The revisions to the Guidelines for Uniform Performance Standards and Evaluation Criteria have implications for K-12 teachers and administrators throughout the Commonwealth. At this time, HB 576 and SB 438 are in committee. The bill contains a number of changes for public education. I am going to focus on just one piece of that legislation—Standard 7.
Standard 7 indicates that teacher “evaluations shall include student academic progress as a significant component and an overall summative rating.” The Department of Education has provided seven performance standards under which all teachers are to be evaluated. The seventh standard, Student Academic Progress, is the one that is causing heartburn for many.
The cause of this heartburn is two-fold. First, the original legislation had an implementation date of July 1, 2012. This did not give school divisions much time to develop, implement, and “sell” such a policy change to teachers. To implement such a change, school divisions would need to revise their current teacher evaluation policies. To do this well, school divisions need to understand the change, bring together stakeholders to discuss the change, and to draft a new policy to bring before the school board. All of this takes time.
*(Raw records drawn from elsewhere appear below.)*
(** One turn of the second loop, which places the array in the first usable
    segment it fits in and puts all others on the free list. *)
Definition place_entry (highest_addr highest_indexed_addr : Z) (e : arch_memmap_entry) (s : pmm)
    : res pmm :=
  let page_meta_size := PAGE_META_ARRAY_SIZE highest_indexed_addr in
  let page_meta_pages := u64 (page_meta_size + ARCH_PAGE_SIZE - 1) / ARCH_PAGE_SIZE in
  let page_meta_aligned_size := u64 (page_meta_pages * ARCH_PAGE_SIZE) in
  if negb (ARCH_MEMMAP_IS_USABLE e) then Ok s
  else match pma_buffer (PageMeta s) with
  | None =>
      if page_meta_aligned_size <=? mm_length e then
        let pm := mkPma (Some (ARCH_PHYS_TO_HHDM (mm_base e))) (pma_entries (PageMeta s))
                    (PAGE_META_ARRAY_LEN highest_indexed_addr)
                    (PHYS_TO_META_INDEX highest_indexed_addr)
                    (PAGE_META_ARRAY_LEN highest_addr) (pma_fake_entry (PageMeta s)) in
        pm ← page_meta_set pm (mm_base e)
               (mkMeta E_PAGE_STATE_RESERVED 1 E_PAGE_TYPE_ANONYMOUS) page_meta_pages;
        let st := MemoryStats s in
        let st := mkStats (st_total st) (u64 (st_usable st - page_meta_aligned_size))
                    (u64 (st_reserved st + page_meta_aligned_size)) (st_free st) (st_used st) in
        let fl :=
          if u64 (page_meta_aligned_size + ARCH_PAGE_SIZE) <=? mm_length e then
            let remaining_length := u64 (mm_length e - page_meta_aligned_size) in
            let remaining_pages := remaining_length / ARCH_PAGE_SIZE in
            freelist_add_ordered_nolock (MainFreeList s)
              (mkFe (u64 (ARCH_PHYS_TO_HHDM (mm_base e) + page_meta_aligned_size)) remaining_pages)
          else MainFreeList s in
        Ok (mkPmm fl pm st)
      else
        Ok (mkPmm (freelist_add_ordered_nolock (MainFreeList s)
                     (mkFe (ARCH_PHYS_TO_HHDM (mm_base e)) (mm_length e / ARCH_PAGE_SIZE)))
              (PageMeta s) (MemoryStats s))
  | Some _ =>
      Ok (mkPmm (freelist_add_ordered_nolock (MainFreeList s)
                   (mkFe (ARCH_PHYS_TO_HHDM (mm_base e)) (mm_length e / ARCH_PAGE_SIZE)))
            (PageMeta s) (MemoryStats s))
  end.

Fixpoint place_loop (ha hia : Z) (mm : list arch_memmap_entry) (s : pmm) : res pmm :=
  match mm with
  | [] => Ok s
  | e :: mm => s ← place_entry ha hia e s; place_loop ha hia mm s
  end.

(** The third loop: segments that are not usable are reserved. *)
Fixpoint reserve_loop (hia : Z) (mm : list arch_memmap_entry) (s : pmm) : res pmm :=
  match mm with
  | [] => Ok s
  | e :: mm =>
      s ← (if negb (ARCH_MEMMAP_IS_USABLE e) && (u64 (mm_base e + mm_length e) <? hia) then
             pm ← page_meta_set (PageMeta s) (mm_base e)
                    (mkMeta E_PAGE_STATE_RESERVED 1 E_PAGE_TYPE_ANONYMOUS)
                    (u64 (mm_length e + ARCH_PAGE_SIZE - 1) / ARCH_PAGE_SIZE);
             Ok (set_meta s pm)
           else Ok s);
      reserve_loop hia mm s
  end.

Definition pmm_boot : pmm :=
  mkPmm [] (mkPma None ∅ 0 0 0 (mkMeta E_PAGE_STATE_RESERVED 1 E_PAGE_TYPE_ANONYMOUS))
    (mkStats 0 0 0 0 0).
Fortunately, the current legislation has an amended implementation date of July 1, 2013. This gives divisions more time to gather information and involve stakeholders.
The second cause of heartburn comes from the difficulty in determining what academic progress looks like and what types of data sources can be used to measure this progress. Again, school divisions need time to understand how to help teachers set strategic, measurable, attainable, realistic, and time-bound (SMART) goals and how such a measure effects a teacher’s overall summative evaluation.
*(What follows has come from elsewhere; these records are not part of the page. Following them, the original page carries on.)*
(** The first component of a path that starts with none of the separators. *)
Lemma comps_section path sec e :
  path ≠ [] → (∀ c p, path = c :: p → c ≠ AT_slash) → section path = (sec, e) →
  comps path = sec :: match e with None => [] | Some p => comps p end ∧
  (∀ p, e = Some p → comps p = comps (tail p) ∧ (length (tail p) < length p < length path)%nat).
Proof.
  intros Hne Hc Hs. pose proof (section_split path) as Hsp. rewrite Hs in Hsp. destruct Hsp as [Hsp He].
  assert (Hsec : sec ≠ []).
  { destruct path as [|c p]; [done|]. cbn [section] in Hs. pose proof (Hc c p eq_refl).
    destruct (Z.eqb_spec c AT_slash); [done|]. destruct (section p). by injection Hs as <- <-. }
  assert (Ht : ∀ p, e = Some p → comps p = comps (tail p) ∧ (length (tail p) < length p < length path)%nat).
  { intros p ->. destruct He as (Hl & q & ->). split; [apply comps_slash|]. destruct sec; [done|simpl in *; lia]. }
  split; [|done]. unfold comps at 1. rewrite Hsp. rewrite filter_cons_True by done. f_equal.
  destruct e as [p|]; [|done]. destruct (Ht p eq_refl) as [-> _]. unfold comps. by destruct (split_slash (tail p)).
Qed.

(** ** Worlds that differ in reference counts only *)
Definition forget_refs {S F} (w : world S F) : world S F :=
  set_vnodes w ((λ v, set_num_ref v 0) <$> vnodes w).
Definition sim {S F} (w w' : world S F) : Prop := forget_refs w = forget_refs w'.

#[export] Instance sim_equiv {S F} : Equivalence (@sim S F).
Proof. unfold sim. split; [by intros ?|by intros ???|by intros ??? -> ->]. Qed.

Lemma sim_fields {S F} (w w' : world S F) :
  sim w w' → vfss w = vfss w' ∧ umem w = umem w' ∧ objs w = objs w' ∧ fsdata w = fsdata w' ∧
  ((λ v, set_num_ref v 0) <$> vnodes w) = ((λ v, set_num_ref v 0) <$> vnodes w').
Proof. intros Hs. unfold sim, forget_refs, set_vnodes in Hs. by injection Hs as -> -> -> -> ->. Qed.

Lemma sim_lookup {S F} (w w' : world S F) n v :
  sim w w' → vnodes w !! n = Some v → ∃ r, vnodes w' !! n = Some (set_num_ref v r).
Proof.
  intros (_ & _ & _ & _ & Hs)%sim_fields Hv. apply (f_equal (lookup n)) in Hs.
  rewrite !lookup_fmap, Hv in Hs. simpl in Hs. destruct (vnodes w' !! n) as [v'|] eqn:Hv'; [|done].
  simpl in Hs. injection Hs as Hs. exists (num_ref v'). destruct v, v'; simpl in *. by simplify_eq.
Qed.

Lemma sim_set {S F} (w : world S F) n v r :
  vnodes w !! n = Some v → sim w (set_vnodes w (<[n := set_num_ref v r]> (vnodes w))).
Proof.
  intros Hv. unfold sim, forget_refs, set_vnodes. simpl. f_equal.
  rewrite fmap_insert. rewrite insert_id; [done|]. rewrite lookup_fmap, Hv. by destruct v.
Qed.

Lemma sim_size {S F} (w w' : world S F) : sim w w' → mount_fuel w = mount_fuel w'.
Proof.
  intros (_ & _ & _ & _ & Hs)%sim_fields. unfold mount_fuel.
  apply (f_equal size) in Hs. by rewrite !map_size_fmap in Hs; rewrite Hs.
Qed.

(** ** References held *)

(** [w] is [w0] with the references in [H] added. *)
Definition held {S F} (w0 : world S F) (H : gmultiset Z) (w : world S F) : Prop :=
  sim w0 w ∧ (∀ n v0 v, vnodes w0 !! n = Some v0 → vnodes w !! n = Some v →
    num_ref v = num_ref v0 + Z.of_nat (multiplicity n H)) ∧
  ∀ n, n ∈ H → is_Some (vnodes w0 !! n).

(** Every vnode is referenced and has room for [k] references more. *)
Definition refs_ok {S F} (w : world S F) (k : nat) : Prop :=
  ∀ n v, vnodes w !! n = Some v → 1 ≤ num_ref v ∧ num_ref v + Z.of_nat k < 2 ^ 64.

Lemma held_nil {S F} (w : world S F) : held w ∅ w.
Proof.
  split; [done|]. split.
  - intros n v0 v H1 H2. rewrite multiplicity_empty. simplify_eq. lia.
  - intros n Hn. by apply gmultiset_not_elem_of_empty in Hn.
Qed.

Lemma held_dom {S F} (w0 : world S F) H w n : held w0 H w → n ∈ H → is_Some (vnodes w0 !! n).
Proof. intros (_ & _ & Hd). apply Hd. Qed.

Lemma multiplicity_size (n : Z) (H : gmultiset Z) : (multiplicity n H ≤ size H)%nat.
Proof.
  destruct (decide (n ∈ H)) as [Hn|Hn].
  - assert (Hle : ∀ k X, multiplicity n X = k → (k ≤ size X)%nat); [|by apply Hle].
    clear. intros k. induction k as [|k IH]; intros X HX; [lia|].
    assert (n ∈ X) by (apply elem_of_multiplicity; lia).
    rewrite (gmultiset_disj_union_difference' n X) by done.
    rewrite gmultiset_size_disj_union, gmultiset_size_singleton.
    assert (k ≤ size (X ∖ {[+ n +]}))%nat by (apply IH; rewrite multiplicity_difference, multiplicity_singleton_eq; lia). lia.
  - apply not_elem_of_multiplicity in Hn. lia.
Qed.

Section refs.
Context {S F : Type} `{!VnodeTables S F}.
Implicit Types (w : world S F) (H : gmultiset Z).

Lemma held_lookup w0 H w n v0 :
  held w0 H w → vnodes w0 !! n = Some v0 →
  vnodes w !! n = Some (set_num_ref v0 (num_ref v0 + Z.of_nat (multiplicity n H))).
Proof.
  intros (Hs & Hr & _) Hv0. destruct (sim_lookup w0 w n v0 Hs Hv0) as [r Hv]. rewrite Hv.
  pose proof (Hr n v0 _ Hv0 Hv) as Hn. simpl in Hn. by rewrite Hn.
Qed.

Lemma hold_spec w0 H w n v0 k :
  held w0 H w → vnodes w0 !! n = Some v0 → refs_ok w0 k → (size H < k)%nat →
  ∃ w', COM_FS_VFS_VNODE_HOLD n w = Ok w' ∧ held w0 ({[+ n +]} ⊎ H) w'.
Proof.
  intros Hh Hv0 Hk Hsz. pose proof (held_lookup _ _ _ _ _ Hh Hv0) as Hv.
  unfold COM_FS_VFS_VNODE_HOLD. rewrite Hv. mstep. eexists. split; [done|]. destruct Hh as (Hs & Hr & Hdm).
  destruct (Hk n v0 Hv0) as [H1 H2]. pose proof (multiplicity_size n H).
  split; [by rewrite <- (sim_set w n _ _ Hv)|]. split.
  2:{ intros m [->%gmultiset_elem_of_singleton|Hm]%gmultiset_elem_of_disj_union; [by eexists|by apply Hdm]. }
  intros m v0' v Hm. simpl. destruct (decide (m = n)) as [->|Hne].
  - rewrite lookup_insert_eq. intros [= <-]. simplify_eq. simpl.
    rewrite multiplicity_disj_union, multiplicity_singleton_eq, wrap_small by lia. lia.
  - rewrite lookup_insert_ne by done. rewrite multiplicity_disj_union, multiplicity_singleton_ne by done. by apply Hr.
Qed.

Lemma release_spec w0 H w n v0 k :
  held w0 H w → vnodes w0 !! n = Some v0 → refs_ok w0 k → (size H ≤ k)%nat → n ∈ H →
  ∃ w', COM_FS_VFS_VNODE_RELEASE (Some n) w = Ok w' ∧ held w0 (H ∖ {[+ n +]}) w'.
Proof.
  intros Hh Hv0 Hk Hsz Hin. pose proof (held_lookup _ _ _ _ _ Hh Hv0) as Hv.
  unfold COM_FS_VFS_VNODE_RELEASE. rewrite Hv. mstep. destruct Hh as (Hs & Hr & Hdm).
  destruct (Hk n v0 Hv0) as [H1 H2]. pose proof (multiplicity_size n H).
  rewrite elem_of_multiplicity in Hin. cbn [num_ref set_num_ref].
  rewrite wrap_small by lia. destruct (Z.eqb_spec (num_ref v0 + Z.of_nat (multiplicity n H) - 1) 0); [lia|].
  eexists. split; [done|]. split; [by rewrite <- (sim_set w n _ _ Hv)|]. split.
  2:{ intros m Hm. apply Hdm. rewrite elem_of_multiplicity, multiplicity_difference in *. lia. }
  intros m v0' v Hm. simpl. destruct (decide (m = n)) as [->|Hne].
  - rewrite lookup_insert_eq. intros [= <-]. simplify_eq. simpl.
    rewrite multiplicity_difference, multiplicity_singleton_eq. lia.
  - rewrite lookup_insert_ne by done. rewrite multiplicity_difference, multiplicity_singleton_ne by done.
    intros Hv'. rewrite (Hr m v0' v Hm Hv'). lia.
Qed.

(** The lookup of a file system may return a vnode it has taken a reference
    to, as an operation of its own. *)
Lemma hold_held w0 H w n v0 k w' :
  held w0 H w → vnodes w0 !! n = Some v0 → refs_ok w0 k → (size H < k)%nat →
  COM_FS_VFS_VNODE_HOLD n w = Ok w' → held w0 ({[+ n +]} ⊎ H) w'.
Proof.
  intros Hh Hv Hk Hsz Hr. destruct (hold_spec w0 H w n v0 k Hh Hv Hk Hsz) as (w'' & Hr' & ?).
  rewrite Hr in Hr'. by injection Hr' as ->.
Qed.
End refs.

(** ** Mount chains *)

(** The vnode [".."] moves to from the root of a mounted file system, and the
    root of what is mounted on a vnode. *)
Definition up_step {S F} (w : world S F) (n : Z) : option Z :=
  v ← vnodes w !! n; if isroot v then f ← vfs v; fs ← vfss w !! f; mountpoint fs else None.
Definition down_step {S F} (w : world S F) (n : Z) : option Z :=
  v ← vnodes w !! n; f ← mountpointof v; fs ← vfss w !! f; Some (vfs_root fs).

(** Iterating a step until there is none. *)
Fixpoint follow (step : Z → option Z) (fuel : nat) (n : Z) : option Z :=
  match fuel with
  | O => None
  | Datatypes.S fuel => match step n with None => Some n | Some m => follow step fuel m end
  end.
Local school boards are ultimately responsible for the implementation of such a policy. I believe that only good can come from delaying implementation by a year. That will give school divisions time to implement thoughtfully and with fidelity. Teachers need time to learn how to write and set SMART goals. Giving teachers the autonomy to set their own goals is both advantageous and concerning. Teachers know their content and their students. They should be able to set meaningful goals that provide data on how well their students are progressing. What is concerning is the possibility that some teachers may set goals that are not rigorous or supportive of a school’s improvement plan.
Change is difficult. There is no doubt about that. The irony of this change is that it seems to be all about teachers, but it is not–it’s finally all about students.
I believe it is time for schools to be about learning, not teaching. This legislation does just that. In fact, if Standard 7 is done well, teachers and students both learn and grow.